• **Assignment**: Transcribe the records word for word, beginning with the first line and ending with the line that contains "(socks l)) →"; include nothing else.

(Beginning of Data for this task)

Lemma sends_open_app l1 l2 l3 w1 w2 :
  wire l2 = wire l1 ++ w1 → sends l2 = (sends l1 + length w1)%nat → wire l3 = wire l2 ++ w2 →
  sends_open l1 l3 → sends_open l1 l2 ∧ sends_open l2 l3.
Proof.
  intros H1 H2 H3 Ho. split; intros j data t Hj.
  - apply (Ho j data t). rewrite H3. by apply lookup_app_l_Some.
  - rewrite H2, <- Nat.add_assoc. apply Ho. by rewrite Nat.add_assoc, <- length_app, <- H1.
Qed.

#[local] Instance unconcerned_preorder : PreOrder unconcerned.
Proof.
  split.
  - intros l. split; [done|done|exists []; by rewrite app_nil_r|exists []; by rewrite app_nil_r, Nat.add_0_r].
  - intros l1 l2 l3 [A1 A2 (t1 & A3 & A4) (w1 & A5 & A6)] [B1 B2 (t2 & B3 & B4) (w2 & B5 & B6)]. split; [auto| | |].
    + intros Hd Hs Ho. destruct (sends_open_app _ _ _ _ _ A5 A6 B5 Ho) as [Ho1 Ho2]. rewrite B2; auto.
    + exists (t1 ++ t2). by rewrite B3, A3, (assoc_L app), requests_of_app, A4, B4.
    + exists (w1 ++ w2). rewrite B5, A5, B6, A6, (assoc_L app), length_app. split; [done|lia].
Qed.
Lemma unconcerned_quiet l l' :
  (map_sorted (socks l) → map_sorted (socks l')) →
  ((∀ i a p, dial i a p ≠ Ok fd) → map_sorted (socks l) → map_find fd (socks l') = map_find fd (socks l)) →
  pool l' = pool l → wire l' = wire l → sends l' = sends l → unconcerned l l'.
Proof.
  intros Hs Hc Hp Hw Hk. split; [done|auto|exists []; by rewrite Hp, app_nil_r|].
  exists []. by rewrite Hw, Hk, app_nil_r, Nat.add_0_r.
Qed.
Lemma unconcerned_assign f p l : ((∀ i a p, dial i a p ≠ Ok fd) → f ≠ fd) → unconcerned l (set_socks (map_assign f p (socks l)) l).
Proof.
  intros Hf. apply unconcerned_quiet; try done; [by intros; apply map_assign_sorted|].
  intros Hd _. simpl. rewrite map_find_assign_ne; [done|]. intros ->. by apply Hf.
Qed.
Lemma unconcerned_for {A} (xs : list A) (f : A → M Loop unit) l l' :
  (∀ x l l', f x l = (Ok tt, l') → unconcerned l l') → mfor xs f l = (Ok tt, l') → unconcerned l l'.
Proof.
  intros Hf. revert l. induction xs as [|x xs IH]; intros l H; [by injection H as ->|]. cbn [mfor] in H.
  apply M_bind_inv in H as ([] & l1 & H1 & H2). etrans; [by eapply Hf|by apply IH].
Qed.
Lemma unconcerned_srv {A} (m : M Server A) a l l' : on_srv m l = (Ok a, l') → unconcerned l l'.
Proof. unfold on_srv, mzoom. destruct (m (srv l)). intros [= _ <-]. by apply unconcerned_quiet. Qed.
Lemma loop_send_inv f data b l l' :
  loop_send ksend f data l = (Ok b, l') →
  ∃ t, Server_send (ksend (sends l)) data = Ok (t, b) ∧ l' = set_wire (wire l ++ [(f, t)]) (S (sends l)) l.
Proof.
  unfold loop_send. intros H. apply M_bind_inv in H as (l0 & l1 & [= <- <-] & H).
  apply M_bind_inv in H as ([] & l2 & [= <-] & H). apply M_bind_inv in H as ([t c] & l3 & [= Hs <-] & H).
  apply M_bind_inv in H as ([] & l4 & [= <-] & [= <- <-]). by exists t.
Qed.
Lemma unconcerned_send f data b l l' : loop_send ksend f data l = (Ok b, l') → unconcerned l l'.
Proof.
  intros (t & _ & ->)%loop_send_inv. split; [done|done|exists []; by rewrite app_nil_r|].
  exists [(f, t)]. split; [done|simpl; lia].
Qed.

Lemma unconcerned_dispatch m l l' :
  dispatch_message rand ksend dial kreply m l = (Ok tt, l') → unconcerned l l'.
Proof.
  destruct m as [text f]. unfold dispatch_message. destruct (f =? -1).
  - intros H. apply M_bind_inv in H as ([[a p] u] & l1 & [= _ <-] & H). unfold Server_connect in H.
    apply M_bind_inv in H as (l0 & l2 & [= <- <-] & H). apply M_bind_inv in H as ([] & l3 & [= <-] & H).
    apply M_bind_inv in H as (f' & l4 & [= Hf <-] & H). apply M_bind_inv in H as (b & l5 & Hs & H).
    apply unconcerned_send in Hs. apply M_bind_inv in H as (q & l6 & [= _ <-] & H).
    destruct (RespParser_getResult q) as [v q']. apply M_bind_inv in H as ([] & l7 & [= <-] & H).
    apply M_bind_inv in H as ([] & l8 & Hc%unconcerned_srv & [= <-]).
    etrans; [by apply (unconcerned_quiet l (set_dials (S (dials l)) l))|]. etrans; [exact Hs|].
    etrans; [apply (unconcerned_assign f' q'); intros Hd ->; by destruct (Hd (dials l) a p)|].
    etrans; [exact Hc|]. split; simpl; [done|done|by exists [TSend u]|]. exists []. by rewrite app_nil_r, Nat.add_0_r.
  - destruct (f =? -2); [apply unconcerned_srv|]. intros H'. apply M_bind_inv in H' as (l0 & l1 & [= <- <-] & H').
    destruct (map_find f (socks l)); [|injection H' as <-; reflexivity].
    apply M_bind_inv in H' as (b & l2 & Hs & H'). pose proof (unconcerned_send _ _ _ _ _ Hs) as Hun.
    destruct b; [|by injection H' as <-]. injection H' as <-. destruct Hun as [U1 U2 U3 U4].
    split; [|intros Hd Hso Ho|done|done]; [intros Hso; by apply map_erase_sorted, U1|].
    simpl. rewrite map_find_erase by auto. destruct (Z.eqb_spec fd f) as [<-|]; [|by apply U2].
    apply loop_send_inv in Hs as (t & Ht & ->). destruct (Ho 0%nat text t); [|by rewrite Nat.add_0_r].
    simpl. by rewrite Nat.add_0_r, list_lookup_middle.
Qed.

(** Everything of a round behind its events. *)
Lemma unconcerned_rest l l' :
  (_ ← drain_queue rand ksend dial kreply; _ ← drain_raft rand; l ← mget; on_srv (epoll_tail wall rand (map fst (socks l)))) l
    = (Ok tt, l') → unconcerned l l'.
Proof.
  intros H. apply M_bind_inv in H as ([] & l1 & H1 & H). apply M_bind_inv in H as ([] & l2 & H2 & H).
  apply M_bind_inv in H as (l0 & l3 & [= <- <-] & H3%unconcerned_srv). etrans; [|etrans; [|exact H3]].
  - unfold drain_queue in H1. apply M_bind_inv in H1 as (l0 & l4 & [= <- <-] & H1). revert H1. apply unconcerned_for.
    intros m la lb Hm. apply M_bind_inv in Hm as ([] & lc & Hc%unconcerned_srv & Hm). etrans; [exact Hc|].
    by eapply unconcerned_dispatch.
  - unfold drain_raft in H2. apply M_bind_inv in H2 as (l0 & l4 & [= <- <-] & H2). revert H2. apply unconcerned_for.
    intros [[gid sender] raw] la lb Hm. apply M_bind_inv in Hm as ([] & lc & [= <-] & Hm%unconcerned_srv).
    etrans; [by apply (unconcerned_quiet la (set_raft_msg_queue (tail (raft_msg_queue la)) la))|exact Hm].
Qed.

(** The events of others leave the client's parser as it is. *)
Record elsewhere (l l' : Loop) : Prop := {
  ew_sorted : map_sorted (socks l) → map_sorted (socks l');
  ew_client : map_find fd (socks l') = map_find fd (socks l);
  ew_pool : ∃ ts, pool l' = pool l ++ ts ∧ requests_of fd ts = []
}.
#[local] Instance elsewhere_preorder : PreOrder elsewhere.
Proof.
  split; [intros l; split; auto; exists []; by rewrite app_nil_r|].
  intros l1 l2 l3 [A1 A2 (t1 & A3 & A4)] [B1 B2 (t2 & B3 & B4)]. split; [auto|congruence|].
  exists (t1 ++ t2). by rewrite B3, A3, (assoc_L app), requests_of_app, A4, B4.
Qed.

Lemma elsewhere_assign f p l : f ≠ fd → elsewhere l (set_socks (map_assign f p (socks l)) l).
Proof.
  intros Hf. split; simpl; [by intros; apply map_assign_sorted|by rewrite map_find_assign_ne|exists []; by rewrite app_nil_r].
Qed.

Lemma elsewhere_accept fuel ks l l' : Accepted fd ∉ ks → accept_loop fuel ks l = (Ok tt, l') → elsewhere l l'.
Proof.
  revert ks l. induction fuel as [|fuel IH]; intros ks l Hks H; [done|]. cbn [accept_loop] in H.
  apply M_bind_inv in H as ([f ks'] & l1 & [= Ha <-] & H).
  assert (f ≠ fd ∨ f = -1) as Hf. 2: assert (Accepted fd ∉ ks') as Hks'.
  { clear -Ha Hks. induction ks as [|k ks IH]; [done|]. apply not_elem_of_cons in Hks as [Hk Hks].
    destruct k; simpl in Ha; simplify_eq; auto. left. congruence. }
  { clear -Ha Hks. induction ks as [|k ks IH]; [done|]. apply not_elem_of_cons in Hks as [Hk Hks].
    destruct k; simpl in Ha; simplify_eq; auto. }
  destruct (Z.eqb_spec f (-1)); [injection H as <-; reflexivity|].
  apply M_bind_inv in H as ([] & l2 & [= <-] & H). etrans; [apply (elsewhere_assign f); by destruct Hf|by apply (IH ks')].
Qed.

Lemma elsewhere_client c ks l l' : c ≠ fd → handle_client c ks l = (Ok tt, l') → elsewhere l l'.
Proof.
  intros Hc H. unfold handle_client in H. apply M_bind_inv in H as ([] & l1 & [= <-] & H).
  apply M_bind_inv in H as ([s closed] & l2 & [= _ <-] & H). apply M_bind_inv in H as ([] & l3 & He & H).
  assert (elsewhere l l3) as H3.
  { trans (set_socks (map_emplace c RespParser_init (socks l)) l).
    - unfold map_emplace. destruct (map_find c (socks l)); [|by apply elsewhere_assign].
      split; [done|done|]. exists []. by rewrite app_nil_r.
    - destruct closed; injection He as <-; [|reflexivity].
      split; simpl; [by intros; apply map_erase_sorted|by rewrite map_find_erase_ne|].
      exists []. by rewrite app_nil_r. }
  etrans; [exact H3|]. clear H3 He. destruct s as [|ch s]; [injection H as <-; reflexivity|].
  apply M_bind_inv in H as (l0 & l4 & [= <- <-] & H). destruct (map_find c (socks l3)) as [p|]; [|injection H as <-; reflexivity].
  apply M_bind_inv in H as (p1 & l5 & [= _ <-] & H). destruct (drain p1) as [vs p2]. injection H as <-.
  split; simpl; [by intros; apply map_assign_sorted|by rewrite map_find_assign_ne|].
  exists (map (THandle c) vs). split; [done|]. rewrite requests_of_map. by destruct (Z.eqb_spec c fd).
Qed.

Lemma got_data bs ks : got (map Got bs ++ RecvBlocked :: ks) = concat bs.
Proof. induction bs as [|b bs IH]; [done|]. simpl. by rewrite IH. Qed.

Lemma handle_client_keeps c ks l l' :
  handle_client c ks l = (Ok tt, l') →
  (map_sorted (socks l) → map_sorted (socks l')) ∧ pool l `prefix_of` pool l' ∧ wire l' = wire l ∧ sends l' = sends l.
Proof.
  intros H. unfold handle_client in H. apply M_bind_inv in H as ([] & l1 & [= <-] & H).
  apply M_bind_inv in H as ([s closed] & l2 & [= _ <-] & H). apply M_bind_inv in H as ([] & l3 & He & H).
  assert ((map_sorted (socks l) → map_sorted (socks l3)) ∧ pool l3 = pool l ∧ wire l3 = wire l ∧ sends l3 = sends l)
    as (H3 & <- & <- & <-).
  { destruct closed; injection He as <-; simpl; (split; [|done]); intros Hs; [apply map_erase_sorted|]; by apply map_emplace_sorted. }
  destruct s as [|ch s]; [by injection H as <-|].
  apply M_bind_inv in H as (l0 & l4 & [= <- <-] & H). destruct (map_find c (socks l3)) as [p|]; [|by injection H as <-].
  apply M_bind_inv in H as (p1 & l5 & [= _ <-] & H). destruct (drain p1) as [vs p2]. injection H as <-.
  split_and!; simpl; [intros Hs; by apply map_assign_sorted, H3|by apply prefix_app_r|done|done].
Qed.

(End of Data for this task)

• **Your solution**:
Lemma sends_open_app l1 l2 l3 w1 w2 :
  wire l2 = wire l1 ++ w1 → sends l2 = (sends l1 + length w1)%nat → wire l3 = wire l2 ++ w2 →
  sends_open l1 l3 → sends_open l1 l2 ∧ sends_open l2 l3.
Proof.
  intros H1 H2 H3 Ho. split; intros j data t Hj.
  - apply (Ho j data t). rewrite H3. by apply lookup_app_l_Some.
  - rewrite H2, <- Nat.add_assoc. apply Ho. by rewrite Nat.add_assoc, <- length_app, <- H1.
Qed.

#[local] Instance unconcerned_preorder : PreOrder unconcerned.
Proof.
  split.
  - intros l. split; [done|done|exists []; by rewrite app_nil_r|exists []; by rewrite app_nil_r, Nat.add_0_r].
  - intros l1 l2 l3 [A1 A2 (t1 & A3 & A4) (w1 & A5 & A6)] [B1 B2 (t2 & B3 & B4) (w2 & B5 & B6)]. split; [auto| | |].
    + intros Hd Hs Ho. destruct (sends_open_app _ _ _ _ _ A5 A6 B5 Ho) as [Ho1 Ho2]. rewrite B2; auto.
    + exists (t1 ++ t2). by rewrite B3, A3, (assoc_L app), requests_of_app, A4, B4.
    + exists (w1 ++ w2). rewrite B5, A5, B6, A6, (assoc_L app), length_app. split; [done|lia].
Qed.
Lemma unconcerned_quiet l l' :
  (map_sorted (socks l) → map_sorted (socks l')) →
  ((∀ i a p, dial i a p ≠ Ok fd) → map_sorted (socks l) → map_find fd (socks l') = map_find fd (socks l)) →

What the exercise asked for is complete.